AfD vor möglicher absoluter Mehrheit in Sachsen-Anhalt – warnt Meinungsforscher Güllner
Ella HofmannAfD vor möglicher absoluter Mehrheit in Sachsen-Anhalt – warnt Meinungsforscher Güllner
Der Meinungsforscher Manfred Güllner hat gewarnt, dass eine absolute Mehrheit für die rechtsextreme Alternative für Deutschland (AfD) bei der Landtagswahl in Sachsen-Anhalt am 6. September durchaus möglich ist. Als Gründe nennt er die aktuelle Schwäche von CDU und SPD.
Die AfD kommt bundesweit auf 20 Prozent Zustimmung unter allen wahlberechtigten Deutschen, weitere 8 Prozent könnten sich vorstellen, die Partei zu wählen. In Westdeutschland würden 24 Prozent eine Stimme für die AfD in Betracht ziehen, in Ostdeutschland sind es sogar 41 Prozent. Dennoch lehnen etwa 60 Prozent der Ostdeutschen die Partei ab.
Laut Güllner verfügen SPD sowie CDU/CSU weiterhin über ein beträchtliches Wählerpotenzial von 46 bzw. 45 Prozent. Fast die Hälfte der Deutschen steht der SPD zudem weiterhin positiv gegenüber. Er rät den demokratischen Parteien, ihre Wähler in der politischen Mitte zu mobilisieren, um eine Zweidrittelmehrheit der AfD zu verhindern.
Obwohl die Unzufriedenheit mit der Bundesregierung anhält, scheint das Wählerpotenzial der AfD in den letzten Wochen stagniert zu haben.

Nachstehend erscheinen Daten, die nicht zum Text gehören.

(** X1.  Whatever mix of puts, flushes and gets one caller makes from a
    quiescent world, and whatever [FILE *] it passes to each, every call
    returns, every put returns 1 and every flush 0, the world is quiescent
    again, and the bytes given to the channel followed by those still queued
    are the old ones followed by the bytes put, in call order. *)
Theorem calls_keep_the_stream (os : list op) (w : World)
    (Hw : quiescent w) :
  exists rs w',
    run_ops os w = Ret rs w' /\
    Forall2 returned os rs /\
    quiescent w' /\
    stream_of w' = stream_of w ++ put_bytes os.
Proof.
  revert w Hw. induction os as [|o os IH]; intros w Hw; simpl.
  - exists [], w. by rewrite app_nil_r.
  - assert (Hop : exists r w1, run_op o w = Ret r w1 /\ returned o r /\
                    quiescent w1 /\
                    stream_of w1 = stream_of w ++ put_bytes [o]).
    { destruct o as [c file|file|file]; simpl.
      - destruct (put_stream c file w Hw) as (w1 & Hput & Hw1 & Hs).
        by exists 1, w1.
      - destruct (flush_stream file w Hw) as (w1 & Hfl & Hw1 & _ & Hs).
        exists 0, w1. by rewrite app_nil_r.
      - destruct (get_stream file w Hw) as (b & w1 & Hget & Hw1 & _ & Hs).
        exists b, w1. by rewrite app_nil_r. }
    destruct Hop as (r & w1 & Hop & Hr & Hw1 & Hs1).
    destruct (IH w1 Hw1) as (rs & w2 & Hrun & Hrs & Hw2 & Hs2).
    exists (r :: rs), w2. rewrite (bind_Ret _ _ _ _ _ Hop).
    rewrite (bind_Ret _ _ _ _ _ Hrun).
    split; [done|]. split; [by constructor|]. split; [done|].
    rewrite Hs2, Hs1, <- app_assoc. f_equal. by destruct o.
Qed.

(** What a put adds to the calls of [stdio_write]. *)
Lemma put_writes c file w :
  quiescent w ->
  exists w' new,
    picolibc_put c file w = Ret 1 w' /\ quiescent w' /\
    stdio_writes (trace w') = stdio_writes (trace w) ++ new /\
    Forall line_or_full new.
Proof.
  intros Hw.
  destruct (put_spec c file w Hw)
    as (w' & Hput & Hw' & _ & _ & Htr & Hsent & _).
  destruct Hw as (_ & _ & Hq). unfold PICOLIBC_STDOUT_BUFSIZE in *.
  destruct (Z.eqb_spec (picolibc_stdout_queued w + 1) 64) as [Hfull|Hfree];
    simpl in Htr.
  - eexists w', [_]. split; [done|]. split; [done|].
    rewrite Htr, stdio_writes_app. split; [done|].
    constructor; [|done]. unfold line_or_full, PICOLIBC_STDOUT_BUFSIZE.
    simpl. split; [lia|by left].
  - destruct (Z.eqb_spec c 10) as [->|Hc]; simpl in Htr.
    + eexists w', [_]. split; [done|]. split; [done|].
      rewrite Htr, stdio_writes_app. split; [done|].
      constructor; [|done]. unfold line_or_full, PICOLIBC_STDOUT_BUFSIZE.
      simpl. split; [lia|right]. rewrite Hsent. apply last_snoc.
    + exists w', []. split; [done|]. split; [done|].
      rewrite Htr, stdio_writes_app. simpl. split; [done|].
      constructor.
Qed.

(** X2.  Puts alone hand the channel nothing but whole line ends and whole
    buffers: every [stdio_write] a sequence of puts makes carries between 1
    and 64 bytes, and either all 64 or bytes ending in a line feed. *)
Theorem puts_write_lines_or_buffers (cs : list Z) (file : FILE) (w : World)
    (Hw : quiescent w) :
  exists w' new,
    puts cs file w = Ret tt w' /\
    stdio_writes (trace w') = stdio_writes (trace w) ++ new /\
    Forall line_or_full new.
Proof.
  revert w Hw. induction cs as [|c cs IH]; intros w Hw; simpl.
  - exists w, []. by rewrite app_nil_r.
  - destruct (put_writes c file w Hw) as (w1 & new1 & Hput & Hw1 & Htr1 & Hn1).
    destruct (IH w1 Hw1) as (w2 & new2 & Hputs & Htr2 & Hn2).
    exists w2, (new1 ++ new2). rewrite (bind_Ret _ _ _ _ _ Hput).
    split; [done|]. rewrite Htr2, Htr1, <- app_assoc. split; [done|].
    by apply Forall_app.
Qed.

Lemma puts_snoc (cs cs' : list Z) file w w1 :
  puts cs file w = Ret tt w1 ->
  puts (cs ++ cs') file w = puts cs' file w1.
Proof.
  revert w. induction cs as [|c cs IH]; intros w; simpl.
  - by intros [= ->].
  - unfold bind. destruct (picolibc_put c file w) as [r w0| | |]; try done.
    apply IH.
Qed.

(** X3.  A line feed ends the waiting: after puts that end in a line feed
    nothing is queued, and the channel has been given every byte accepted so
    far, the line feed last. *)
Theorem line_feed_empties_buffer (cs : list Z) (file : FILE) (w : World)
    (Hw : quiescent w) :
  exists w',
    puts (cs ++ [10]) file w = Ret tt w' /\
    picolibc_stdout_queued w' = 0 /\
    queued_bytes w' = [] /\
    channel_out (trace w') = stream_of w ++ cs ++ [10].
Proof.
  destruct (puts_stream cs file w Hw) as (w1 & Hputs & Hw1 & Hs1).
  destruct (put_spec 10 file w1 Hw1)
    as (w2 & Hput & _ & _ & Hq & Htr & Hsent & _).
  rewrite orb_true_r in Hq, Htr. simpl in Htr.
  exists w2. rewrite (puts_snoc _ _ _ _ _ Hputs). simpl.
  rewrite (bind_Ret _ _ _ _ _ Hput).
  split; [done|]. split; [done|].
  unfold queued_bytes at 1. rewrite Hq. simpl. split; [done|].
  rewrite Htr, channel_out_app. simpl. rewrite Hsent, app_nil_r.
  rewrite (app_assoc (stream_of w)), <- Hs1. unfold stream_of.
  by rewrite <- app_assoc.
Qed.

(** X4.  A flush right after a flush finds nothing to send: it makes no
    [stdio_write], and the buffer keeps its bytes (the count alone says what
    is queued). *)
Theorem flush_twice_writes_once (file file' : FILE) (w : World)
    (Hm : picolibc_put_mutex w = false) :
  exists w1 w2,
    picolibc_flush file w = Ret 0 w1 /\
    picolibc_flush file' w1 = Ret 0 w2 /\
    channel_out (trace w1) = channel_out (trace w) ++ queued_bytes w /\
    stdio_writes (trace w2) = stdio_writes (trace w1) /\
    picolibc_stdout_queued w2 = 0 /\
    picolibc_stdout w2 = picolibc_stdout w.
Proof.
  destruct (flush_spec file w Hm)
    as (w1 & Hfl1 & Hm1 & Hbuf1 & Hq1 & _ & Hout1 & _).
  destruct (flush_spec file' w1 Hm1)
    as (w2 & Hfl2 & _ & Hbuf2 & Hq2 & Htr2 & _).
  exists w1, w2. rewrite Hq1 in Htr2. simpl in Htr2.
  repeat split; try done.
  - rewrite Htr2, stdio_writes_app. simpl. by rewrite app_nil_r.
  - by rewrite Hbuf2.
Qed.

Lemma write_eq (fd : Z) (data : list Z) (count : Z) w :
  write fd data count w
  = Ret (stdio_write (uart w) data count).1
      (emit (EvStdioWrite data count)
         (set_uart (stdio_write (uart w) data count).2 w)).
Proof. unfold write, do_stdio_write. by destruct (stdio_write _ _ _). Qed.

(** X5.  The bulk [write] overtakes the stream: bytes put earlier and still
    queued reach the channel after the bytes of a later [write], at the next
    flush. *)
Theorem bulk_write_overtakes_queued (cs : list Z) (file file' : FILE)
    (fd : Z) (data : list Z) (count : Z) (w : World)
    (Hw : quiescent w)
    (Hlen : picolibc_stdout_queued w + Z.of_nat (length cs)
            < PICOLIBC_STDOUT_BUFSIZE)
    (Hnl : 10 ∉ cs) :
  exists w',
    (puts cs file ;; write fd data count ;; picolibc_flush file') w
    = Ret 0 w' /\
    channel_out (trace w')
    = channel_out (trace w) ++ sent data count ++ (queued_bytes w ++ cs).
Proof.
  destruct (puts_quiet cs file w Hw Hlen Hnl)
    as (w1 & Hputs & (Hm1 & _) & Hwr & _ & Hb).
  set (w2 := emit (EvStdioWrite data count)
               (set_uart (stdio_write (uart w1) data count).2 w1)).
  destruct (flush_spec file' w2 Hm1) as (w3 & Hfl & _ & _ & _ & _ & Hout & _).
  exists w3. rewrite (bind_Ret _ _ _ _ _ Hputs).
  rewrite (bind_Ret _ _ _ _ _ (write_eq fd data count w1)). fold w2.
  split; [done|]. rewrite Hout. unfold w2 at 1. simpl.
  rewrite channel_out_app. simpl. rewrite app_nil_r.
  rewrite (channel_out_writes (trace w1)), Hwr, <- channel_out_writes.
  rewrite <- app_assoc. do 2 f_equal. exact Hb.
Qed.

(** X6.  A read that stores nothing is not reported: when the driver
    stores no byte (whatever it returns), [picolibc_get] returns 0, as it
    does for a byte 0. *)
Theorem get_returns_zero_without_byte (file : FILE) (w wf : World)
    (r : Z) (ch : chan)
    (Hfl : picolibc_flush NULL w = Ret 0 wf)
    (Hrd : stdio_read (uart wf) 1 = (r, [], ch)) :
  exists wg,
    picolibc_get file w = Ret 0 wg /\
    trace wg = trace wf ++ [EvStdioRead 1].
Proof.
  exists (read_done wf). unfold picolibc_get.
  rewrite (bind_Ret _ _ _ _ _ Hfl), get_read_eq.
  unfold read_char. by rewrite Hrd.
Qed.

(** ** More of the threads *)

Lemma flushed_stream w : stream_of (flushed w) = stream_of w.
Proof.
  unfold flushed, stream_of, queued_bytes.
  destruct (picolibc_stdout_queued w =? 0); [done|]. simpl.
  rewrite channel_out_app. simpl. unfold sent.
  by rewrite !app_nil_r.
Qed.

Lemma flushed_writes w :
  stdio_writes (trace (flushed w))
  = stdio_writes (trace w) ++
      (if picolibc_stdout_queued w =? 0 then []
       else [(picolibc_stdout w, picolibc_stdout_queued w)]).
Proof.
  unfold flushed. destruct (picolibc_stdout_queued w =? 0); simpl.
  - by rewrite app_nil_r.
  - by rewrite stdio_writes_app.
Qed.

Lemma put_store_inv c w w' :
  put_store c w = Ret tt w' ->
  0 <= picolibc_stdout_queued w < Z.of_nat (length (picolibc_stdout w)) /\
  w' = stored c w.
Proof.
  unfold put_store, stored, bind, gets, modify, stdout_store. simpl.
  destruct (Z.leb_spec 0 (picolibc_stdout_queued w)); [|done].
  destruct (Z.ltb_spec (picolibc_stdout_queued w)
              (Z.of_nat (length (picolibc_stdout w)))); [|done].
  simpl. by intros [= <-].
Qed.

(** A statement leaves the stream as it is, except the store of a put,
    which adds its byte at the end. *)
Lemma thread_step_stream p w p' w' :
  thread_step p w = Ret p' w' ->
  stream_of w' = stream_of w ++
    match p with PutStore c => [c] | _ => [] end.
Proof.
  destruct p as [r|c|c|c| |g|g|g| ]; simpl; unfold bind, ret.
  - intros [= <- <-]. by rewrite app_nil_r.
  - unfold mutex_lock. destruct (picolibc_put_mutex w); [done|].
    intros [= <- <-]. unfold stream_of, queued_bytes. simpl.
    by rewrite channel_out_app, !app_nil_r.
  - destruct (put_store c w) as [[] w1| | |] eqn:Hst; try done.
    intros [= <- <-]. apply put_store_inv in Hst as [[Hq0 Hq1] ->].
    unfold stream_of, queued_bytes, stored. simpl.
    rewrite take_store by lia. by rewrite app_assoc.
  - rewrite put_check_eq. intros [= <- <-]. rewrite app_nil_r.
    unfold checked. destruct (_ || _); [apply flushed_stream|done].
  - intros [= <- <-]. unfold stream_of, queued_bytes. simpl.
    by rewrite channel_out_app, !app_nil_r.
  - unfold mutex_lock. destruct (picolibc_put_mutex w); [done|].
    intros [= <- <-]. unfold stream_of, queued_bytes. simpl.
    by rewrite channel_out_app, !app_nil_r.
  - rewrite flush_body_eq. intros [= <- <-]. rewrite app_nil_r.
    apply flushed_stream.
  - intros [= <- <-]. unfold stream_of, queued_bytes. simpl.
    by rewrite channel_out_app, !app_nil_r.
  - rewrite get_read_eq. intros [= <- <-].
    unfold stream_of, queued_bytes. simpl.
    by rewrite channel_out_app, !app_nil_r.
Qed.
(** * Secure Bin Cycle Count: the reconciliation functions of [data-schema.js]

    A shallow embedding of [validateInventoryRow], [deduplicateRows],
    [calculateVarianceStats], [calculateSessionMetrics] and [formatDuration],
    with the fragment of the JavaScript semantics they rely on (truthiness,
    string conversion, [parseInt], [toFixed], the division of numbers).

    Conventions of the embedding:
    - a number held in a row or record is an integer ([Z]) that a double
      holds; its rendering is the decimal numeral, which is what [ToString]
      gives up to [2^53] (beyond, JavaScript prints the shortest digits that
      read back, and an exponent from [10^21] on: this is not modelled);
    - the arithmetic is the one of binary64: a sum, a quotient or a product is
      the exact result rounded to the nearest double, ties to the even
      mantissa ([b64]); the quotients are rationals, together with the
      non-finite values [NaN] and [Infinity];
    - a string is the sequence of the bytes of its UTF-8 encoding, as a
      string literal is read; the white space [parseInt] skips is the one of
      ECMAScript, in that encoding.

    The functions are given twice: on values, where the properties of their
    results are proved, and as programs on a store of objects, where it is
    proved that they write to no object they are given and that they compute
    what the functions on values compute. *)

From Stdlib Require Import Ascii QArith Qround Qabs Qpower Qreduction Lqa.
From Stdlib Require Qcanon.
From stdpp Require Import gmap strings list fin_maps pretty.

Local Open Scope Z_scope.

(** ** JavaScript values *)

(** The primitive values a spreadsheet cell or a record field can hold. *)
Inductive prim :=
  | Undefined
  | Null
  | Bool (b : bool)
  | Num (z : Z)
  | Str (s : string).

#[global] Instance prim_eq_dec : EqDecision prim.
Proof. solve_decision. Defined.

(** A plain object with primitive fields, such as a raw row. *)
Abbreviation Row := (gmap string prim).

(** [o[k]]: a property that is not there reads as [undefined]. *)
Definition get (o : Row) (k : string) : prim := default Undefined (o !! k).

(** [ToBoolean]. *)
Definition truthy (v : prim) : bool :=
  match v with
  | Undefined | Null => false
  | Bool b => b
  | Num z => negb (Z.eqb z 0)
  | Str s => negb (String.eqb s "")
  end.
(** * wapugotchi_feed: reconciliation and feed rebuild

    A shallow embedding of the Go packages [app/feed] (provider adapters)
    and [app/cmd] (entry reconciliation, feed building, the update run),
    with the properties of the specification stated over it.

    Go strings are byte strings and are modelled by [string]; maps by
    [gmap]; slices by [list]; a function that returns [(T, error)] by
    [result T].  Pointer arguments ([*[]Entry], [*State]) become explicit
    state passing. *)

From Stdlib Require Import ZArith Ascii String List Lia Bool.
From Stdlib Require Import Sorting.Sorted Sorting.Permutation.
From stdpp Require Import base option list sorting strings gmap.

Local Open Scope Z_scope.

(** ** Go values shared by both packages *)

Definition error := string.

Inductive result (A : Type) : Type :=
| Ok (a : A)
| Err (e : error).
Arguments Ok {A} a.
Arguments Err {A} e.

(** ** The [strings] package

    Strings are byte strings.  [TrimSpace] removes from both ends the
    white space runes of [unicode.IsSpace] in their UTF-8 encoding; the
    case mapping of [ToLower] is the one of ASCII, other bytes are left as
    they are. *)

Module strings.

(** Tab, line feed, vertical tab, form feed, carriage return and space. *)
Definition isSpace (c : ascii) : bool :=
  let n := N_of_ascii c in
  ((9 <=? n) && (n <=? 13))%N || (n =? 32)%N.

(** U+0085 and U+00A0 in two bytes. *)
Definition isSpace2 (a b : ascii) : bool :=
  let x := N_of_ascii a in
  let y := N_of_ascii b in
  ((x =? 194) && ((y =? 133) || (y =? 160)))%N.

Güllner betont, dass es nun darauf ankomme, ob es den etablierten Parteien in Sachsen-Anhalt gelingt, ihre Anhänger zur Wahl zu bewegen und so dem Aufstieg der AfD entgegenzuwirken.
Ob die AfD eine absolute Mehrheit erreicht, hängt maßgeblich davon ab, ob CDU und SPD ihre Kernwählerschaft nicht ausreichend mobilisieren können. Zwar verfügen die demokratischen Parteien noch über erhebliche Unterstützung, doch der Wahlausgang könnte von der Wahlbeteiligung abhängen. Zwar hat das Wachstum der AfD an Fahrt verloren – doch die Gefahr eines rechtsextremen Wahlsiegs bleibt real.